**Your assignment**
Each line of the data that mentions the string "unfold" needs to be identified and copied.

**Collected data entries**
※
Lemma re_match_matches ci r s :
  matches (re_match ci r s) = true <-> exists cu', den ci r (Cursor [] s) cu'.
Proof.
  rewrite matches_is_Some. unfold re_match. rewrite fmap_is_Some.
  apply match_here_is_Some.
Qed.

Lemma search_from_is_Some ci r bef aft :
  is_Some (search_from ci r bef aft) <->
  exists pre post cu',
    aft = pre ++ post /\ den ci r (Cursor (rev pre ++ bef) post) cu'.
Proof.
  revert bef. induction aft as [|c aft IH]; intros bef; simpl;
    rewrite is_Some_orelse, match_here_is_Some.
  - split.
    + intros [(cu' & H)|[? ?]]; [|discriminate]. exists [], [], cu'. auto.
    + intros (pre & post & cu' & Heq & H).
      symmetry in Heq. apply app_eq_nil in Heq as [-> ->]. eauto.
  - rewrite IH. split.
    + intros [(cu' & H)|(pre & post & cu' & -> & H)].
      * exists [], (c :: aft), cu'. auto.
      * exists (c :: pre), post, cu'. simpl. rewrite <- app_assoc. auto.
    + intros (pre & post & cu' & Heq & H). destruct pre as [|c' pre].
      * simpl in *. subst. eauto.
      * injection Heq as -> ->. right. exists pre, post, cu'.
        simpl in H. rewrite <- app_assoc in H. auto.
Qed.

Lemma re_search_matches ci r s :
  matches (re_search ci r s) = true <->
  exists pre post cu', s = pre ++ post /\ den ci r (Cursor (rev pre) post) cu'.
Proof.
  rewrite matches_is_Some. unfold re_search. rewrite fmap_is_Some.
  rewrite search_from_is_Some.
  split; intros (pre & post & cu' & -> & H); exists pre, post, cu';
    rewrite app_nil_r in *; auto.
Qed.

(** ** Pieces of patterns *)

Lemma den_lit_moved ci s cu cu' :
  den ci (Lit s) cu cu' <-> exists m, moved m cu cu' /\ ci_equal ci s m.
Proof.
  rewrite den_lit_inv. split.
  - apply eat_moved.
  - intros (m & Hm & Heq). eapply moved_eat; eassumption.
Qed.

Lemma den_cls_moved ci p cu cu' :
  den ci (Cls p) cu cu' <->
  exists c, moved [c] cu cu' /\ in_class ci p c = true.
Proof.
  rewrite den_cls_inv. split.
  - intros (c & Hc & Hp & ->). exists c. split; [apply moved_step|]; assumption.
  - intros (c & [Ha Hb] & Hp). exists c. repeat split; [|assumption|].
    + rewrite Ha. reflexivity.
    + destruct cu as [b a], cu' as [b' a']; simpl in *. subst. reflexivity.
Qed.

Lemma den_star_cls ci p cu cu' :
  den ci (Star (Cls p)) cu cu' <->
  exists ws, moved ws cu cu' /\ Forall (fun c => in_class ci p c = true) ws.
Proof.
  split.
  - intros H. remember (Star (Cls p)) as r eqn:Hr.
    induction H; try discriminate.
    + exists []. split; [apply moved_nil|constructor].
    + injection Hr as ->.
      apply den_cls_moved in H as (c & Hc & Hp).
      destruct (IHden2 eq_refl) as (ws & Hws & Hall).
      exists (c :: ws). split; [|constructor; assumption].
      apply (moved_trans [c] ws cu cu1); assumption.
  - intros (ws & Hws & Hall). revert cu Hws.
    induction Hall as [|c ws Hc Hall IH]; intros cu Hws.
    + destruct Hws as [Ha Hb]. destruct cu, cu'; simpl in *; subst.
      apply den_star_stop.
    + destruct Hws as [Ha Hb].
      apply (den_star_more ci (Cls p) cu (step c cu)).
      * apply den_cls; [rewrite Ha; reflexivity|assumption].
      * unfold pos, step. simpl. lia.
      * apply IH. split; simpl.
        -- rewrite Ha. reflexivity.
        -- rewrite Hb. simpl. rewrite <- app_assoc. reflexivity.
Qed.

Lemma in_class_space ci c : in_class ci space c = is_space c.
Proof.
  destruct ci; [|reflexivity].
  destruct c as [[] [] [] [] [] [] [] []]; reflexivity.
Qed.

Lemma in_class_range_2_9 ci c : in_class ci (range "2" "9") c = between 50 57 c.
Proof.
  destruct ci; [|reflexivity].
  destruct c as [[] [] [] [] [] [] [] []]; reflexivity.
Qed.

Lemma ci_equal_lower (lit m : str) :
  ci_equal true lit m <-> lower lit = lower m.
Proof.
  unfold ci_equal, chr_eq, lower. split.
  - induction 1 as [|a c lit m Hc _ IH]; simpl; [reflexivity|].
    apply Ascii.eqb_eq in Hc. congruence.
  - revert m. induction lit as [|a lit IH]; intros [|c m]; simpl;
      try discriminate; [constructor|].
    intros [= Hc Hrest]. constructor; [|apply IH; assumption].
    apply Ascii.eqb_eq. assumption.
Qed.
Definition set_status (st : CallStatus) (c : Call) : Call :=
  mkCall (callId c) (callerId c) (receiverId c) (type c) st.

Definition with_calls (m : list (string * Call)) (w : World) : World :=
  mkWorld (sockets w) (connections w) m (sent w).

Definition ws_open (w : World) (k : nat) : bool :=
  match sockets w !! k with
  | Some s => bool_decide (readyState s = OPEN)
  | None => false
  end.

(** A frame goes out on socket [k]. *)
Definition transmit (k : nat) (m : ServerMsg) (w : World) : World :=
  mkWorld (sockets w) (connections w) (activeCalls w) (sent w ++ [(k, m)]).

(** [ws.send(...)] without a guard: on a socket that is no longer open
    nothing is transmitted. *)
Definition ws_send (k : nat) (m : ServerMsg) (w : World) : World :=
  if ws_open w k then transmit k m w else w.

(** [connections.get(id)], where [id] may be [null]. *)
Definition connections_get (w : World) (id : option string) : option nat :=
  match id with
  | Some u => connections w !! u
  | None => None
  end.

(** [if (x && x.readyState === WebSocket.OPEN) x.send(...)]. *)
Definition send_if_open (target : option nat) (m : ServerMsg) (w : World)
  : World :=
  match target with
  | Some k => if ws_open w k then transmit k m w else w
  | None => w
  end.

(** [call.callerId === userId ? call.receiverId : call.callerId]. *)
Definition otherUserId (call : Call) (userId : option string)
  : option string :=
  if decide (callerId call = userId) then Some (receiverId call)
  else callerId call.

(** ** The [message] handler *)

Definition on_register (ws : nat) (s : Socket) (u : string) (w : World)
  : World :=
  mkWorld (<[ws := mkSocket (Some u) (readyState s)]> (sockets w))
          (<[u := ws]> (connections w))
          (activeCalls w) (sent w).

Definition on_call_offer (ws : nat) (s : Socket) (random36 : string)
    (receiverId : string) (offer : Json) (callType : CallType)
    (callerName : string) (w : World) : World :=
  let callId := substring_from 7 random36 in
  let w1 :=
    with_calls
      (Map_set callId (mkCall callId (userId s) receiverId callType ringing)
               (activeCalls w)) w in
  let w2 := ws_send ws (CallInitiated callId) w1 in
  match connections w2 !! receiverId with
  | Some receiverWs =>
      if ws_open w2 receiverWs
      then transmit receiverWs
             (IncomingCall callId (userId s) callerName callType offer) w2
      else ws_send ws (CallFailed "User not available") w2
  | None => ws_send ws (CallFailed "User not available") w2
  end.

Definition on_call_answer (answerCallId : string) (answer : Json)
    (w : World) : World :=
  match Map_get answerCallId (activeCalls w) with
  | Some call =>
      let w1 :=
        with_calls (Map_set answerCallId (set_status active call)
                            (activeCalls w)) w in
      send_if_open (connections_get w1 (callerId call))
                   (CallAnswered answerCallId answer) w1
  | None => w
  end.
Lemma lookup_filter_outside (p q : string) (f : gmap string node) :
  filter (fun kv => within p kv.1 = false) f !! q =
  if within p q then None else f !! q.
Proof.
  rewrite map_lookup_filter. destruct (f !! q) as [x|]; simpl.
  - destruct (within p q) eqn:E; case_guard; simpl in *; congruence.
  - now destruct (within p q).
Qed.

Lemma op_rm (p : string) :
  op_removes (fun q => within p q = true) (fs_rm_recursive_force p).
Proof.
  apply op_bind; [apply op_log | intros _].
  intros w r w'. destruct (bool_decide (blocked p w = ∅));
    intros [= <- <-]; [|apply removes_refl].
  split; [repeat split|split]; [exists []; now rewrite app_nil_r|].
  intros q. simpl. rewrite lookup_filter_outside.
  destruct (within p q); auto.
Qed.

Lemma op_cleanup_file (p : string) (errors : list string) :
  op_removes (eq p) (cleanup_file p errors).
Proof.
  apply op_try_catch; [|intros; apply op_ret].
  apply op_bind; [apply op_existsSync | intros [|]; [|apply op_ret]].
  apply op_bind; [apply op_unlink | intros; apply op_ret].
Qed.

Lemma op_cleanup_files (files : list string) (errors : list string) :
  op_removes (fun q => q ∈ files) (cleanup_files files errors).
Proof.
  revert errors. induction files as [|p files IH]; intros errors; simpl.
  - apply op_ret.
  - apply op_bind.
    + eapply op_weaken; [|apply op_cleanup_file].
      intros q <-. apply elem_of_cons. now left.
    + intros errors'. eapply op_weaken; [|apply IH].
      intros q Hq. apply elem_of_cons. now right.
Qed.

Lemma op_cleanup_dir (dir : string) (errors : list string) :
  op_removes (fun q => within dir q = true) (cleanup_dir dir errors).
Proof.
  assert (Hself : forall q, dir = q -> within dir q = true).
  { intros q <-. unfold within. now rewrite bool_decide_eq_true_2. }
  apply op_try_catch; [|intros; apply op_ret].
  apply op_bind; [apply op_existsSync | intros [|]; [|apply op_ret]].
  apply op_bind; [apply op_readdir | intros dirContents].
  destruct (0 <? Z.of_nat (length dirContents)).
  - apply op_bind; [apply op_rm | intros; apply op_ret].
  - apply op_bind; [|intros; apply op_ret].
    eapply op_weaken; [exact Hself | apply op_rmdir].
Qed.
※
**Exercise response**
  rewrite matches_is_Some. unfold re_match. rewrite fmap_is_Some.
  rewrite matches_is_Some. unfold re_search. rewrite fmap_is_Some.
      * unfold pos, step. simpl. lia.
  unfold ci_equal, chr_eq, lower. split.
  { intros q <-. unfold within. now rewrite bool_decide_eq_true_2. }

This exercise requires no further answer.